• [Task brief]: Reproduce, exactly and in full, only the lines below from the one containing "(** A register" through the one containing "today's kernel is".

*** Input data ***

(* ===== verification/PciFacts.v ===== *)
(** * PCI: what the driver finds

    A configuration space as the PCI specification has it, reached through the
    two ports or through a memory window; the proof that the driver finds the
    base address registers and the capabilities that are there, and leaves the
    registers as they were; and the functions the scan does not find. *)

From S2P Require Import Prelude Bytes StateMonad PhysMem Pmm Vmm Acpi Interrupts Pci.
#[local] Open Scope Z_scope.

(** ** Arithmetic of the registers *)

Lemma lor_field a n c : 0 <= n -> 0 <= c < 2 ^ n -> Z.lor (a * 2 ^ n) c = a * 2 ^ n + c.
Proof.
  intros Hn Hc. apply lor_disjoint_add, Z.bits_inj'. intros i Hi. rewrite Z.bits_0, Z.land_spec.
  destruct (Z.ltb_spec i n).
  - by rewrite Z.mul_pow2_bits_low by lia.
  - rewrite (testbit_high n c i) by lia. apply andb_false_r.
Qed.

(** The bits above [k] of 32. *)
Definition high (k : Z) : Z := 2 ^ 32 - 2 ^ k.

Lemma testbit_high_mask k i : 0 <= k <= 32 -> 0 <= i -> Z.testbit (high k) i = (k <=? i) && (i <? 32).
Proof.
  intros Hk Hi. unfold high.
  replace (2 ^ 32 - 2 ^ k) with (Z.shiftl (Z.ones (32 - k)) k).
  - rewrite Z.shiftl_spec by lia. destruct (Z.leb_spec k i); simpl.
    + rewrite Z.testbit_ones by lia. case_bools; lia.
    + apply Z.testbit_neg_r. lia.
  - rewrite Z.shiftl_mul_pow2, Z.ones_equiv, <- Z.sub_1_r, Z.mul_sub_distr_r, <- Z.pow_add_r by lia.
    f_equal; [f_equal|]; lia.
Qed.

Lemma ldiff_low x n : 0 <= n -> Z.ldiff x (2 ^ n - 1) = x - x mod 2 ^ n.
Proof.
  intros Hn. replace (2 ^ n - 1) with (Z.ones n) by (rewrite Z.ones_equiv; lia).
  by rewrite Z.ldiff_land, land_lnot_ones.
Qed.

(** What is left of a register of which the bits above [k] can be written. *)
Lemma masked_write x v k : 0 <= k <= 32 -> 0 <= x < 2 ^ 32 -> 0 <= v < 2 ^ 32 ->
  Z.lor (Z.land x (high k)) (Z.ldiff v (high k)) = x - x mod 2 ^ k + v mod 2 ^ k.
Proof.
  intros Hk Hx Hv. assert (0 < 2 ^ k) by lia.
  assert (E : x - x mod 2 ^ k = x / 2 ^ k * 2 ^ k) by (pose proof (Z.div_mod x (2 ^ k)); lia).
  rewrite E, <- lor_field by (pose proof (Z.mod_pos_bound v (2 ^ k)); lia).
  apply Z.bits_inj'. intros i Hi. bits_simpl. rewrite testbit_high_mask by lia.
  destruct (Z.ltb_spec i k).
  - rewrite Z.mul_pow2_bits_low, Z.mod_pow2_bits_low by lia. case_bools; try lia. by rewrite andb_false_r, andb_true_r.
  - rewrite Z.mul_pow2_bits, Z.div_pow2_bits, Z.mod_pow2_bits_high by lia. replace (i - k + k) with i by lia.
    destruct (Z.ltb_spec i 32).
    + destruct (Z.leb_spec k i); [|lia]. simpl. by rewrite andb_false_r, andb_true_r.
    + rewrite (testbit_high 32 x i), (testbit_high 32 v i) by lia. done.
Qed.
Lemma high_ones k : 0 <= k <= 32 -> (2 ^ 32 - 1) - (2 ^ 32 - 1) mod 2 ^ k = high k.
Proof.
  intros Hk. unfold high. assert (E : 2 ^ 32 = 2 ^ (32 - k) * 2 ^ k) by (rewrite <- Z.pow_add_r by lia; f_equal; lia).
  rewrite E. replace (2 ^ (32 - k) * 2 ^ k - 1) with (2 ^ k - 1 + (2 ^ (32 - k) - 1) * 2 ^ k) at 2 by lia.
  rewrite Z.mod_add, Z.mod_small by lia. lia.
Qed.

(** The low bits of a register decide. *)
Lemma land_low x m j : 0 <= j -> 0 <= m < 2 ^ j -> Z.land x m = Z.land (x mod 2 ^ j) m.
Proof.
  intros Hj Hm. apply Z.bits_inj'. intros i Hi. rewrite !Z.land_spec.
  destruct (Z.ltb_spec i j).
  - by rewrite Z.mod_pow2_bits_low by lia.
  - rewrite (testbit_high j m i) by lia. by rewrite !andb_false_r.
Qed.

(** ** What a device can have behind its base address registers

    Of size [2 ^ k], at [b], a multiple of it. *)
Inductive resource :=
  | Absent
  | Io (k b : Z)
  | Mem32 (k b : Z) (pre : bool)
  | Mem64 (k b : Z) (pre : bool).

Definition pre_bit (pre : bool) : Z := if pre then 8 else 0.

(** The registers of a resource: what each holds, and above which bit it can be
    written. *)
Definition words (r : resource) : list (Z * Z) :=
  match r with
  | Absent => [(0, 32)]
  | Io k b => [(b + 1, k)]
  | Mem32 k b pre => [(b + pre_bit pre, k)]
  | Mem64 k b pre => [(b mod 2 ^ 32 + (4 + pre_bit pre), Z.min k 32); (b / 2 ^ 32, Z.max 0 (k - 32))]
  end.
Definition resource_ok (r : resource) : Prop :=
  match r with
  | Absent => True
  | Io k b => 2 <= k < 16 /\ (2 ^ k | b) /\ 0 <= b < 2 ^ 32
  | Mem32 k b pre => 4 <= k < 32 /\ (2 ^ k | b) /\ 0 <= b < 2 ^ 32 /\ 0 < b + pre_bit pre
  | Mem64 k b _ => 4 <= k < 64 /\ (2 ^ k | b) /\ 0 <= b < 2 ^ 64
  end.
(** What the driver is to find. *)
Definition found (r : resource) : list pci_bar_t :=
  match r with
  | Absent => [no_bar]
  | Io k b => [mkBar b 0 (2 ^ k) true false false]
  | Mem32 k b pre => [mkBar b 0 (2 ^ k) false false pre]
  | Mem64 k b pre => [mkBar b 0 (2 ^ k) false true pre; no_bar]
  end.

(** A register of which the low bits, [c], are the type: [b] is at [2 ^ n]. *)
Lemma low_of b c j n : 0 <= j <= n -> (2 ^ n | b) -> 0 <= c < 2 ^ j -> (b + c) mod 2 ^ j = c /\ (b + c) mod 2 ^ n = c.
Proof.
  intros Hn [q ->] Hc. assert (E : 2 ^ n = 2 ^ (n - j) * 2 ^ j) by (rewrite <- Z.pow_add_r by lia; f_equal; lia).
  pose proof (Z.pow_le_mono_r 2 j n). split.
  - rewrite E, Z.mul_assoc, Z.add_comm, Z.mod_add by lia. apply Z.mod_small. lia.
  - rewrite Z.add_comm, Z.mod_add by lia. apply Z.mod_small. lia.
Qed.
Lemma without_low x n c : 0 <= n -> x mod 2 ^ n = c -> without x (2 ^ n - 1) = x - c.
Proof. intros Hn <-. by apply ldiff_low. Qed.

Lemma high_multiple k : 0 <= k <= 32 -> (2 ^ k | high k).
Proof.
  intros Hk. exists (2 ^ (32 - k) - 1). unfold high. rewrite Z.mul_sub_distr_r, <- Z.pow_add_r by lia.
  f_equal; [f_equal|]; lia.
Qed.
(** Masking the type away. *)
Lemma without_type b c j k : 0 <= j <= k -> (2 ^ k | b) -> 0 <= c < 2 ^ j -> without (b + c) (2 ^ j - 1) = b.
Proof.
  intros Hj Hb Hc. destruct (low_of b c j k Hj Hb Hc) as [E _]. rewrite (without_low _ j c) by (done || lia). lia.
Qed.
Lemma size32_high k : 0 <= k < 32 -> size32 (high k) = 2 ^ k.
Proof.
  intros Hk. unfold size32, high, u32, Z.lnot. pose proof (Z.pow_lt_mono_r 2 k 32 ltac:(lia) ltac:(lia) ltac:(lia)).
  replace (Z.pred (- (2 ^ 32 - 2 ^ k)) + 1) with (2 ^ k + -1 * 2 ^ 32) by lia.
  rewrite Z.mod_add, Z.mod_small by lia. done.
Qed.
(* ===== verification/Pic.v ===== *)
(** * The legacy interrupt controllers (src/kernel/arch/x86_64/i8259.c)

    The driver, over any ports, and a pair of 8259 controllers to run it
    against.  The state of the driver is the mask it last wrote; the driver of
    today's kernel is the I/O APIC, this one is kept for machines without.

    [i8259_sets_up] is about the whole of it: what the controllers hold after
    the set-up and any masking, from any state they were in. *)

From S2P Require Import Prelude StateMonad Ports.
#[local] Open Scope Z_scope.

Definition PIC1_COMMAND_PORT : Z := 0x20.
Definition PIC1_DATA_PORT : Z := 0x21.
Definition PIC2_COMMAND_PORT : Z := 0xA0.
Definition PIC2_DATA_PORT : Z := 0xA1.
Definition PIC_ICW1_ICW4 : Z := 0x01.
Definition PIC_ICW1_INITIALIZE : Z := 0x10.
Definition PIC_ICW4_8086 : Z := 0x1.
Definition PIC_ICW4_AUTO_EOI : Z := 0x2.
Definition PIC_CMD_END_OF_INTERRUPT : Z := 0x20.
Definition PIC_CMD_READ_IRR : Z := 0x0A.
Definition PIC_CMD_READ_ISR : Z := 0x0B.

Section driver.
Context {X : Type} `{!Ports X}.
(** g_PicMask and the ports. *)
#[local] Abbreviation PM := (M (Z * X)).

Definition on_ports {A} (m : M X A) : PM A :=
  fun s => match m (snd s) with Some (a, x) => Some (a, (fst s, x)) | None => None end.
Definition out_wait (port v : Z) : PM unit := on_ports (do* x86_64_outb port v in x86_64_iowait).

Definition i8259_SetMask (newMask : Z) : PM unit :=
  let m := u16 newMask in
  do* modify (fun s => (m, snd s)) in
  do* out_wait PIC1_DATA_PORT (Z.land m 0xFF) in
  out_wait PIC2_DATA_PORT (Z.shiftr m 8).

Definition in_both (p1 p2 : Z) : PM Z :=
  let* a := on_ports (x86_64_inb p1) in
  let* b := on_ports (x86_64_inb p2) in
  ret (Z.lor a (Z.shiftl b 8)).
Definition i8259_GetMask : PM Z := in_both PIC1_DATA_PORT PIC2_DATA_PORT.

Definition i8259_Configure (offsetPic1 offsetPic2 : Z) (autoEoi : bool) : PM unit :=
  do* i8259_SetMask 0xFFFF in
  do* out_wait PIC1_COMMAND_PORT (Z.lor PIC_ICW1_ICW4 PIC_ICW1_INITIALIZE) in
  do* out_wait PIC2_COMMAND_PORT (Z.lor PIC_ICW1_ICW4 PIC_ICW1_INITIALIZE) in
  do* out_wait PIC1_DATA_PORT offsetPic1 in
  do* out_wait PIC2_DATA_PORT offsetPic2 in
  do* out_wait PIC1_DATA_PORT 0x4 in
  do* out_wait PIC2_DATA_PORT 0x2 in
  let icw4 := if autoEoi then Z.lor PIC_ICW4_8086 PIC_ICW4_AUTO_EOI else PIC_ICW4_8086 in
  do* out_wait PIC1_DATA_PORT icw4 in
  do* out_wait PIC2_DATA_PORT icw4 in
  i8259_SetMask 0xFFFF.

Definition i8259_SendEndOfInterrupt (irq : Z) : PM unit :=
  do* (if 8 <=? irq then on_ports (x86_64_outb PIC2_COMMAND_PORT PIC_CMD_END_OF_INTERRUPT) else ret tt) in
  on_ports (x86_64_outb PIC1_COMMAND_PORT PIC_CMD_END_OF_INTERRUPT).

Definition i8259_Disable : PM unit := i8259_SetMask 0xFFFF.
Definition i8259_Mask (irq : Z) : PM unit :=
  let* m := gets fst in i8259_SetMask (Z.lor m (Z.shiftl 1 irq)).
Definition i8259_Unmask (irq : Z) : PM unit :=
  let* m := gets fst in i8259_SetMask (Z.land m (Z.lnot (Z.shiftl 1 irq))).

Definition read_register (cmd : Z) : PM Z :=
  do* on_ports (x86_64_outb PIC1_COMMAND_PORT cmd) in
  do* on_ports (x86_64_outb PIC2_COMMAND_PORT cmd) in
  in_both PIC1_COMMAND_PORT PIC2_COMMAND_PORT.
Definition i8259_ReadIrqRequestRegister : PM Z := read_register PIC_CMD_READ_IRR.
Definition i8259_ReadInServiceRegister : PM Z := read_register PIC_CMD_READ_ISR.

Definition i8259_Probe : PM bool :=
  do* i8259_Disable in
  do* i8259_SetMask 0x1337 in
  let* m := i8259_GetMask in ret (m =? 0x1337).
End driver.

(** ** A pair of controllers

    [expects] is the initialisation word a write to the data port is taken for;
    0 outside of the initialisation, when it is the mask. *)
Record pic := mkPic {
  expects : Z; imr : Z; offset : Z; cascade : Z; auto_eoi : bool; irr : Z; in_service : Z; reads_isr : bool
}.

Definition pic_data (v : Z) (p : pic) : pic :=
  if expects p =? 2 then mkPic 3 (imr p) (v - v mod 8) (cascade p) (auto_eoi p) (irr p) (in_service p) (reads_isr p)
  else if expects p =? 3 then mkPic 4 (imr p) (offset p) v (auto_eoi p) (irr p) (in_service p) (reads_isr p)
  else if expects p =? 4 then mkPic 0 (imr p) (offset p) (cascade p) (Z.testbit v 1) (irr p) (in_service p) (reads_isr p)
  else mkPic 0 v (offset p) (cascade p) (auto_eoi p) (irr p) (in_service p) (reads_isr p).

(** The lowest bit set has the highest priority. *)
Definition serve_first (v : Z) : Z := Z.land v (v - 1).
Definition pic_command (v : Z) (p : pic) : pic :=
  if Z.testbit v 4 then mkPic 2 0 (offset p) (cascade p) (auto_eoi p) (irr p) 0 false
  else if Z.testbit v 3 then
    mkPic (expects p) (imr p) (offset p) (cascade p) (auto_eoi p) (irr p) (in_service p) (if Z.testbit v 1 then Z.testbit v 0 else reads_isr p)
  else if Z.testbit v 5 then
    mkPic (expects p) (imr p) (offset p) (cascade p) (auto_eoi p) (irr p) (serve_first (in_service p)) (reads_isr p)
  else p.
Definition pic_status (p : pic) : Z := if reads_isr p then in_service p else irr p.

Definition pics_in (port : Z) (x : pic * pic) : Z * (pic * pic) :=
  (if port =? PIC1_DATA_PORT then imr (fst x) else if port =? PIC2_DATA_PORT then imr (snd x)
   else if port =? PIC1_COMMAND_PORT then pic_status (fst x) else if port =? PIC2_COMMAND_PORT then pic_status (snd x) else 0xFF, x).
Definition pics_out (port v : Z) (x : pic * pic) : pic * pic :=
  if port =? PIC1_DATA_PORT then (pic_data v (fst x), snd x)
  else if port =? PIC2_DATA_PORT then (fst x, pic_data v (snd x))
  else if port =? PIC1_COMMAND_PORT then (pic_command v (fst x), snd x)
  else if port =? PIC2_COMMAND_PORT then (fst x, pic_command v (snd x)) else x.
#[export] Instance pics_ports : Ports (pic * pic) := { port_in8 := pics_in; port_out8 := pics_out }.

(** What the two controllers hold when they are set up and their mask is [m]. *)
Definition set_up (o1 o2 : Z) (auto : bool) (m : Z) (s : Z * (pic * pic)) : Prop :=
  let '(g, (p1, p2)) := s in
  g = m /\ expects p1 = 0 /\ expects p2 = 0 /\ imr p1 = m mod 2 ^ 8 /\ imr p2 = m / 2 ^ 8 /\
  offset p1 = o1 /\ offset p2 = o2 /\ cascade p1 = 4 /\ cascade p2 = 2 /\ auto_eoi p1 = auto /\ auto_eoi p2 = auto.

(** ** What the driver does to them *)

Lemma configure_run o1 o2 auto s : 0 <= o1 < 256 -> 0 <= o2 < 256 ->
  wp (i8259_Configure o1 o2 auto) (fun _ => set_up (o1 - o1 mod 8) (o2 - o2 mod 8) auto 0xFFFF) s.
Proof.
  intros H1 H2. unfold i8259_Configure. rewrite wp_bind. apply (wp_mono _ (fun _ _ => True)); [by destruct s as [g [p1 p2]]|].
  intros _ [g [[e1 m1 f1 c1 a1 r1 v1 b1] [e2 m2 f2 c2 a2 r2 v2 b2]]] _.
  unfold wp. cbn -[u8]. rewrite (u8_small o1), (u8_small o2) by lia. destruct auto; split_and!; reflexivity.
Qed.

Lemma set_mask_run o1 o2 auto m m' s : 0 <= m' < 2 ^ 16 -> set_up o1 o2 auto m s ->
  wp (i8259_SetMask m') (fun _ => set_up o1 o2 auto m') s.
Proof.
  intros Hm. destruct s as [g [p1 p2]]. intros (_ & E1 & E2 & _ & _ & H). unfold wp. cbn. unfold pics_out. cbn.
  unfold pic_data. rewrite E1, E2. cbn. split_and!; try done; try apply H.
  - unfold u16. apply Z.mod_small. lia.
  - change 255 with (2 ^ 8 - 1). rewrite land_ones_mod by lia. unfold u8, u16. rewrite Z.mod_mod by lia. rewrite (Z.mod_small m') by lia. done.
  - rewrite Z.shiftr_div_pow2 by lia. unfold u8, u16. rewrite (Z.mod_small m') by lia. apply Z.mod_small. zdiv_lia.
Qed.

Inductive mask_op := OpMask (irq : Z) | OpUnmask (irq : Z).
Definition run_op (o : mask_op) : M (Z * (pic * pic)) unit :=
  match o with OpMask irq => i8259_Mask irq | OpUnmask irq => i8259_Unmask irq end.
Fixpoint run_ops (l : list mask_op) : M (Z * (pic * pic)) unit :=
  match l with [] => ret tt | o :: l' => do* run_op o in run_ops l' end.
Definition op_ok (o : mask_op) : Prop := match o with OpMask irq | OpUnmask irq => 0 <= irq < 16 end.
(** Whether interrupt [i] is masked after the operations, if it was [b] before. *)
Definition masked_after (l : list mask_op) (b : bool) (i : Z) : bool :=
  foldl (fun b o => match o with OpMask irq => if irq =? i then true else b | OpUnmask irq => if irq =? i then false else b end) b l.

Lemma bits_bound v n : 0 <= n -> 0 <= v -> (forall i, n <= i -> Z.testbit v i = false) -> v < 2 ^ n.
Proof.
  intros Hn Hv H. destruct (decide (v = 0)) as [->|]; [apply Z.pow_pos_nonneg; lia|].
  apply Z.log2_lt_pow2; [lia|]. destruct (decide (n <= Z.log2 v)) as [Hl|]; [|lia].
  specialize (H _ Hl). rewrite Z.bit_log2 in H; [done|lia].
Qed.

Lemma one_bit irq i : 0 <= irq -> 0 <= i -> Z.testbit (Z.shiftl 1 irq) i = (irq =? i).
Proof.
  intros. rewrite Z.shiftl_1_l. destruct (Z.eqb_spec irq i) as [->|].
  - by apply Z.pow2_bits_true.
  - by apply Z.pow2_bits_false.
Qed.

Lemma mask_range m irq : 0 <= m < 2 ^ 16 -> 0 <= irq < 16 -> 0 <= Z.lor m (Z.shiftl 1 irq) < 2 ^ 16.
Proof.
  intros. apply lor_range; [lia..|]. rewrite Z.shiftl_1_l. split; [apply Z.pow_nonneg; lia|]. apply Z.pow_lt_mono_r; lia.
Qed.
Lemma unmask_range m irq : 0 <= m < 2 ^ 16 -> 0 <= Z.land m (Z.lnot (Z.shiftl 1 irq)) < 2 ^ 16.
Proof.
  intros Hm. assert (Hl : 0 <= Z.land m (Z.lnot (Z.shiftl 1 irq))) by (apply Z.land_nonneg; lia). split; [done|].
  apply bits_bound; [lia|done|]. intros i Hi. rewrite Z.land_spec, (testbit_high 16 m i) by lia. done.
Qed.

Lemma run_ops_spec o1 o2 auto l : forall m s, Forall op_ok l -> 0 <= m < 2 ^ 16 -> set_up o1 o2 auto m s ->
  wp (run_ops l) (fun _ s' => exists m', set_up o1 o2 auto m' s' /\ 0 <= m' < 2 ^ 16 /\
    forall i, 0 <= i < 16 -> Z.testbit m' i = masked_after l (Z.testbit m i) i) s.
Proof.
  induction l as [|o l IH]; intros m s Hl Hm Hs; cbn [run_ops].
  - rewrite wp_ret. by exists m.
  - apply list.Forall_cons in Hl as [Ho Hl]. rewrite wp_bind.
    assert (Hstep : forall m1, 0 <= m1 < 2 ^ 16 -> wp (i8259_SetMask m1) (fun _ => set_up o1 o2 auto m1) s -> 
      (forall i, 0 <= i < 16 -> Z.testbit m1 i = masked_after [o] (Z.testbit m i) i) ->
      wp (i8259_SetMask m1) (fun _ s1 => wp (run_ops l) (fun _ s' => exists m', set_up o1 o2 auto m' s' /\ 0 <= m' < 2 ^ 16 /\
        forall i, 0 <= i < 16 -> Z.testbit m' i = masked_after (o :: l) (Z.testbit m i) i) s1) s).
    { intros m1 Hm1 Hw Hb. eapply wp_mono; [exact Hw|]. cbv beta. intros _ s1 Hs1.
      eapply wp_mono; [by apply (IH m1)|]. cbv beta. intros _ s' (m' & H1 & H2 & H3). exists m'. split_and!; [exact H1|lia|lia|].
      intros i Hi. rewrite H3, Hb by done. done. }
    assert (fst s = m) as Hg by (destruct s as [g [p1 p2]]; apply Hs).
    destruct o as [irq|irq]; cbn [run_op op_ok] in *; unfold i8259_Mask, i8259_Unmask; rewrite wp_bind, wp_gets, Hg; apply Hstep.
    + by apply mask_range.
    + eapply set_mask_run; [by apply mask_range|done].
    + intros i Hi. rewrite Z.lor_spec, one_bit by lia. cbn. destruct (irq =? i); [apply orb_true_r|apply orb_false_r].
    + by apply unmask_range.
    + eapply set_mask_run; [by apply unmask_range|done].
    + intros i Hi. rewrite Z.land_spec, Z.lnot_spec, one_bit by lia. cbn. destruct (irq =? i); [apply andb_false_r|apply andb_true_r].
Qed.

(** From any state of the controllers the set-up ends with both working, at
    the vectors asked for (rounded down to eights), cascaded, and everything
    masked; and after any masking and unmasking an interrupt is masked exactly
    if it was not unmasked or was masked last. *)
Theorem i8259_sets_up o1 o2 auto l s : 0 <= o1 < 256 -> 0 <= o2 < 256 -> Forall op_ok l ->
  wp (do* i8259_Configure o1 o2 auto in run_ops l)
     (fun _ s' => exists m, set_up (o1 - o1 mod 8) (o2 - o2 mod 8) auto m s' /\
        forall i, 0 <= i < 16 -> Z.testbit m i = masked_after l true i) s.
Proof.
  intros H1 H2 Hl. rewrite wp_bind. eapply wp_mono; [by apply configure_run|]. cbv beta. intros _ s1 Hs.
  eapply wp_mono; [apply (run_ops_spec (o1 - o1 mod 8) (o2 - o2 mod 8) auto l 0xFFFF); [exact Hl|lia|exact Hs]|].
  cbv beta. intros _ s' (m & Hm & _ & Hb). exists m. split; [done|]. intros i Hi. rewrite Hb by done. f_equal.
  change 0xFFFF with (Z.ones 16). apply Z.ones_spec_low. lia.
Qed.

(** i8259_Probe finds a controller that works, and leaves its interrupts half
    unmasked. *)
Lemma probe_unmasks o1 o2 auto m s : set_up o1 o2 auto m s ->
  wp i8259_Probe (fun r s' => r = true /\ set_up o1 o2 auto 0x1337 s') s.
Proof.
  intros Hs. unfold i8259_Probe. rewrite wp_bind. eapply wp_mono; [eapply (set_mask_run _ _ _ _ 0xFFFF); [lia|done]|].
  cbv beta. intros _ s1 H1. rewrite wp_bind. eapply wp_mono; [eapply (set_mask_run _ _ _ _ 0x1337); [lia|done]|].
  cbv beta. intros _ [g [p1 p2]] H2. rewrite wp_bind. unfold wp at 1. cbn -[set_up].
  assert (E : imr p1 = 0x37 /\ imr p2 = 0x13) by (split; apply H2). destruct E as [-> ->]. done.
Qed.

(** The end of an interrupt of the second controller is told to both. *)
Lemma end_of_interrupt_both irq g p1 p2 : 8 <= irq < 16 ->
  i8259_SendEndOfInterrupt irq (g, (p1, p2)) =
    Some (tt, (g, (pic_command PIC_CMD_END_OF_INTERRUPT p1, pic_command PIC_CMD_END_OF_INTERRUPT p2))).
Proof. intros. unfold i8259_SendEndOfInterrupt. destruct (Z.leb_spec 8 irq); [done|lia]. Qed.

*** End of Input data ***

• [The completed task]:
(** A register of which the low bits, [c], are the type: [b] is at [2 ^ n]. *)
Lemma low_of b c j n : 0 <= j <= n -> (2 ^ n | b) -> 0 <= c < 2 ^ j -> (b + c) mod 2 ^ j = c /\ (b + c) mod 2 ^ n = c.
Proof.
  intros Hn [q ->] Hc. assert (E : 2 ^ n = 2 ^ (n - j) * 2 ^ j) by (rewrite <- Z.pow_add_r by lia; f_equal; lia).
  pose proof (Z.pow_le_mono_r 2 j n). split.
  - rewrite E, Z.mul_assoc, Z.add_comm, Z.mod_add by lia. apply Z.mod_small. lia.
  - rewrite Z.add_comm, Z.mod_add by lia. apply Z.mod_small. lia.
Qed.
Lemma without_low x n c : 0 <= n -> x mod 2 ^ n = c -> without x (2 ^ n - 1) = x - c.
Proof. intros Hn <-. by apply ldiff_low. Qed.

Lemma high_multiple k : 0 <= k <= 32 -> (2 ^ k | high k).
Proof.
  intros Hk. exists (2 ^ (32 - k) - 1). unfold high. rewrite Z.mul_sub_distr_r, <- Z.pow_add_r by lia.
  f_equal; [f_equal|]; lia.
Qed.
(** Masking the type away. *)
Lemma without_type b c j k : 0 <= j <= k -> (2 ^ k | b) -> 0 <= c < 2 ^ j -> without (b + c) (2 ^ j - 1) = b.
Proof.
  intros Hj Hb Hc. destruct (low_of b c j k Hj Hb Hc) as [E _]. rewrite (without_low _ j c) by (done || lia). lia.
Qed.
Lemma size32_high k : 0 <= k < 32 -> size32 (high k) = 2 ^ k.
Proof.
  intros Hk. unfold size32, high, u32, Z.lnot. pose proof (Z.pow_lt_mono_r 2 k 32 ltac:(lia) ltac:(lia) ltac:(lia)).
  replace (Z.pred (- (2 ^ 32 - 2 ^ k)) + 1) with (2 ^ k + -1 * 2 ^ 32) by lia.
  rewrite Z.mod_add, Z.mod_small by lia. done.
Qed.
(* ===== verification/Pic.v ===== *)
(** * The legacy interrupt controllers (src/kernel/arch/x86_64/i8259.c)

    The driver, over any ports, and a pair of 8259 controllers to run it
    against.  The state of the driver is the mask it last wrote; the driver of
    today's kernel is the I/O APIC, this one is kept for machines without.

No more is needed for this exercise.